November 2006, Practice Makes Perfect


What makes Tiger Woods one of golf's all-time greats? What makes Warren Buffett one of the world's premier investors? The general belief is that each is a natural who came into the world with a gift for doing exactly what they are doing. As Buffett recently remarked, he was "wired at birth to allocate capital."

According to an article in last month's Fortune Magazine by Geoffrey Colvin, senior editor-at-large, it's not so simple. People do not possess a natural gift for a certain job, because targeted natural gifts don't exist. There are no born CEO's or investors or scratch golfers. Greatness is attained only through a tremendous amount of hard work performed over many years. Not just any hard work, but a specific type that's demanding and painful. The good news is that a lack of a natural gift is irrelevant - talent has little or nothing to do with greatness.

To see how researchers could reach this conclusion, Colvin considers the problem they were trying to solve. In virtually every field of endeavor, most people learn quickly at first, then more slowly and then stop developing completely. Yet a few do improve for years and even decades, and go on to greatness. The question for researchers, according to professor K. Anders Ericsson of Florida State University, one of the most prominent in the field - is, Why? How are certain people able to go on improving? Scientists worldwide have conducted scores of studies since the 1993 publication of a landmark paper by Ericsson and two colleagues, many focusing on sports, music and chess, in which performance is relatively easy to measure and plot over time. But numerous other studies have also examined other fields, including business.

The first major conclusion is that nobody becomes great without work and lots of it. It's nice to believe that if you find the field where you're naturally gifted, you'll be great from day one, but it doesn't happen. There's no evidence of high-level performance without experience or practice. There is vast evidence that even the most accomplished people need around ten years of hard work before becoming world-class, a pattern so well established researchers call it the ten-year rule. But hard work for hard works sake is not enough. Something else is required.

The best people in any field are those who devote the most hours to what researchers call "deliberate practice." It is activity that's explicitly intended to improve performance, that reaches for objectives just beyond one's level of competence, provides feedback on results and involves high levels of repetition. For example: Just hitting a bucket of balls is not deliberate practice, which is why most golfers don't get better. Hitting an eight-iron 300 times with a goal of leaving the ball within 20 feet of the pin 80 percent of the time, continually observing results and making appropriate adjustments, and doing that for hours every day - that's deliberate practice.

Tiger Woods is a textbook example of what the research shows. Because his father introduced him to golf at an extremely early age and encouraged him to practice intensively, Woods had racked up at least 15 years of practice by the time he became the youngest-ever winner of the U.S. Amateur Championship, at age 18. Also consistent with the research, he has never stopped trying to improve, devoting many hours a day to conditioning and practice.

The evidence, scientific as well as anecdotal, seems overwhelmingly in favor of deliberate practice as the source of great performance. But, how does one practice business? Many elements of business, in fact, are directly practicable. Presenting, negotiating, delivering evaluations, deciphering financial statements - all can be practiced.
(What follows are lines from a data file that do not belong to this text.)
(** * Elastic collisions of circles with a quadtree: a model of [simulator.py]

    The development embeds the simulation core of [simulator.py]
    (quadtree build, collision detection, pairwise resolution, wall
    clamping, the tick) and states the properties of the specification
    about it.

    Conventions of the embedding.
    - A numpy [float64] scalar is a real number; rounding is not modelled.
      The one place where IEEE arithmetic is not an approximation of real
      arithmetic, division by zero, is made explicit: an operation whose
      divisor is zero yields [NotANumber] (numpy warns and stores nan/inf,
      it raises nothing).  The model stops there; what Python goes on to
      compute from nan is outside it.
    - A 2-element numpy array is the pair of the values it holds.  The
      dtype of an array is not modelled: an int64 array and a float64
      array with the same values are the same pair.  The two differ in
      the program where [move_objects] writes a fractional radius or
      bound in place into an int64 position array, which numpy truncates.
      No general property is stated below about the positions that
      [move_objects] writes at a wall; the examples that go through such a
      write have integer radii and bounds, which truncation leaves as
      they are.
    - Python objects have identity.  The bodies of a [Space] live in the
      list [objects], each of them once; a reference to a body is its
      index in that list, and every structure that holds bodies (quadtree
      nodes, collisions) holds indices.
    - A recursive Python function carries a [fuel] counting the nested
      calls it may make; running out of it is [RecursionError]. *)

From Stdlib Require Import Reals Lra Lia List Bool Arith PeanoNat.
Import ListNotations.

Open Scope R_scope.

(** ** Outcomes *)

Inductive result (A : Type) : Type :=
| Ok (a : A)
| RecursionError
| NotANumber.

Arguments Ok {A} a.
Arguments RecursionError {A}.
Arguments NotANumber {A}.

Definition bind {A B : Type} (r : result A) (f : A -> result B) : result B :=
  match r with
  | Ok a => f a
  | RecursionError => RecursionError
  | NotANumber => NotANumber
  end.

Notation "x <- r ;; k" := (bind r (fun x => k))
  (at level 61, r at next level, right associativity).

(** ** Scalars and vectors *)

Definition Rleb (x y : R) : bool := if Rle_dec x y then true else false.
Definition Rltb (x y : R) : bool := if Rlt_dec x y then true else false.

Definition vec : Type := (R * R)%type.

Definition vadd (a b : vec) : vec := (fst a + fst b, snd a + snd b).
Definition vsub (a b : vec) : vec := (fst a - fst b, snd a - snd b).
Definition vscale (c : R) (a : vec) : vec := (c * fst a, c * snd a).

(** [np.linalg.norm] of a 2-vector. *)
Definition norm (a : vec) : R := sqrt (fst a * fst a + snd a * snd a).

(** [a / c] for an array [a] and a scalar [c]. *)
Definition vdiv (a : vec) (c : R) : result vec :=
  if Req_dec_T c 0 then NotANumber else Ok (fst a / c, snd a / c).

(** [x / c] for scalars. *)
Definition sdiv (x c : R) : result R :=
  if Req_dec_T c 0 then NotANumber else Ok (x / c).

(** [np.arctan2 y x] on the reals. *)
Definition arctan2 (y x : R) : R :=
  if Rlt_dec 0 x then atan (y / x)
  else if Rlt_dec x 0 then
         if Rle_dec 0 y then atan (y / x) + PI else atan (y / x) - PI
  else if Rlt_dec 0 y then PI / 2
  else if Rlt_dec y 0 then - PI / 2
  else 0.

(** A 2x2 matrix, row by row, and [np.matmul] of a matrix and a vector. *)
Definition mat : Type := (vec * vec)%type.

Definition matmul (m : mat) (a : vec) : vec :=
  (fst (fst m) * fst a + snd (fst m) * snd a,
   fst (snd m) * fst a + snd (snd m) * snd a).

Definition transpose (m : mat) : mat :=
  ((fst (fst m), fst (snd m)), (snd (fst m), snd (snd m))).

(** ** Bodies *)

Record Object : Type := mkObject {
  pos : vec;            (* position vector of center *)
  vel : vec;            (* velocity vector *)
  size : R;             (* radius *)
  color : R * R * R;
  mass : R
}.

(** [Object.__init__]: every argument is stored as it comes; the
    constructor has no failing path. *)
Definition Object_init (p : vec) (sz : R) (v : vec) (m : R) (c : R * R * R)
  : result Object :=
  Ok {| pos := p; vel := v; size := sz; color := c; mass := m |}.

(** The defaults of [Object.__init__]. *)
Definition Object_default : Object :=
  {| pos := (0, 0); vel := (0, 0); size := 10;
     color := (200, 200, 200); mass := 10 |}.

Definition set_pos (o : Object) (p : vec) : Object :=
  {| pos := p; vel := vel o; size := size o; color := color o; mass := mass o |}.

Definition set_vel (o : Object) (v : vec) : Object :=
  {| pos := pos o; vel := v; size := size o; color := color o; mass := mass o |}.

Definition dist (self other : Object) : R := norm (vsub (pos self) (pos other)).

(** [Object.collides]: intersecting or touching. *)
Definition collides (self other : Object) : bool :=
  Rleb (dist self other) (size self + size other).

(** The heap of bodies and references into it. *)
Definition store : Type := list Object.
Definition ref : Type := nat.

Definition deref (st : store) (i : ref) : Object := nth i st Object_default.

Fixpoint set_nth {A : Type} (i : nat) (x : A) (l : list A) {struct l} : list A :=
  match l, i with
  | [], _ => []
  | _ :: t, O => x :: t
  | h :: t, S j => h :: set_nth j x t
  end.

(** ** The quadtree *)

Definition QUADTREE_K : nat := 5.

(** The test of [inside] on one body: its bounding square against the
    rectangle of corner [p] and extent [sz]. *)
Definition overlaps (p sz : vec) (o : Object) : bool :=
  let x := fst p in
  let y := snd p in
  let w := fst sz in
  let h := snd sz in
  Rleb x (fst (pos o) + size o) && Rltb (fst (pos o) - size o) (x + w)
  && Rleb y (snd (pos o) + size o) && Rltb (snd (pos o) - size o) (y + h).

Definition inside (st : store) (p sz : vec) (objs : list ref) : list ref :=
  filter (fun i => overlaps p sz (deref st i)) objs.

#[warnings="-register-all"]
Inductive Node : Type :=
| mkNode (npos nsize : vec) (points : list ref) (children : list Node).

Definition node_pos (n : Node) : vec := let '(mkNode p _ _ _) := n in p.
Definition node_size (n : Node) : vec := let '(mkNode _ s _ _) := n in s.
Definition points (n : Node) : list ref := let '(mkNode _ _ l _) := n in l.
Definition children (n : Node) : list Node := let '(mkNode _ _ _ c) := n in c.

Definition half (sz : vec) : vec := (fst sz / 2, snd sz / 2).

(** The four child nodes [x1 .. x4] as [recursive_subdivide] constructs
    them, before it recurses into them. *)
Definition child1 (st : store) (n : Node) : Node :=
  mkNode (node_pos n) (half (node_size n))
         (inside st (node_pos n) (node_size n) (points n)) [].

Definition child2 (st : store) (n : Node) : Node :=
  let size := half (node_size n) in
  let x := fst (node_pos n) + fst size in
  let y := snd (node_pos n) in
  mkNode (x, y) size (inside st (x, y) size (points n)) [].

Definition child3 (st : store) (n : Node) : Node :=
  let size := half (node_size n) in
  let x := fst (node_pos n) in
  let y := snd (node_pos n) + snd size in
  mkNode (x, y) size (inside st (x, y) size (points n)) [].

Definition child4 (st : store) (n : Node) : Node :=
  let size := half (node_size n) in
  let x := fst (node_pos n) + fst size in
  let y := snd (node_pos n) + snd size in
  mkNode (x, y) size (inside st (x, y) size (points n)) [].

(** [recursive_subdivide node k]; the node is updated in place in Python,
    here the updated node is returned. *)
Fixpoint recursive_subdivide (fuel : nat) (st : store) (node : Node) (k : nat)
  : result Node :=
  match fuel with
  | O => RecursionError
  | S fuel' =>
      if (length (points node) <=? k)%nat then Ok node
      else
        x1 <- recursive_subdivide fuel' st (child1 st node) k ;;
        x2 <- recursive_subdivide fuel' st (child2 st node) k ;;
        x3 <- recursive_subdivide fuel' st (child3 st node) k ;;
        x4 <- recursive_subdivide fuel' st (child4 st node) k ;;
        Ok (mkNode (node_pos node) (node_size node) [] [x1; x2; x3; x4])
  end.

(** ** Collisions *)

Record Collision : Type := mkCollision { obj1 : ref; obj2 : ref }.

(** [Collision.__eq__]; bodies compare by identity. *)
Definition Collision_eq (self other : Collision) : bool :=
  ((obj1 self =? obj1 other)%nat && (obj2 self =? obj2 other)%nat)
  || ((obj1 self =? obj2 other)%nat && (obj2 self =? obj1 other)%nat).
But great managerial performance still requires making judgments and decisions with imperfect information in an uncertain environment, interacting with people, and seeking information. The research says that these can be practiced also, but not in the way that you might practice at the driving range. Rather, it's all about how you do what you're already doing - you create the practice in your work, which requires a few critical changes. The first is going at any task with a new goal: Instead of merely trying to get it done, you aim to get better at it.

For example, report writing involves finding information, analyzing it and presenting it - each an improvable skill. Chairing a board meeting requires understanding the company's strategy in the deepest way, forming a coherent view of coming market changes and setting a tone for the discussion.

An important step is to build what the researchers call "mental models of your business" - pictures of how the elements fit together and influence one another. The more you work on it, the larger your mental models will become and the better your performance will grow. Andy Grove of Intel could keep a model of a whole world-changing technology industry in his head and adapt as needed. Bill Gates had the same knack: He could see at the dawn of the PC that his goal of a computer on every desk was realistic and would create an unimaginably large market. That's a lot to focus on for the benefits of deliberate practice - and worthless without one more requirement: Do it regularly, not sporadically.

Colvin concludes that for most people, work is hard enough without pushing even harder. Those extra steps are so difficult and painful they almost never get done. But if great performance were easy, it wouldn't be rare.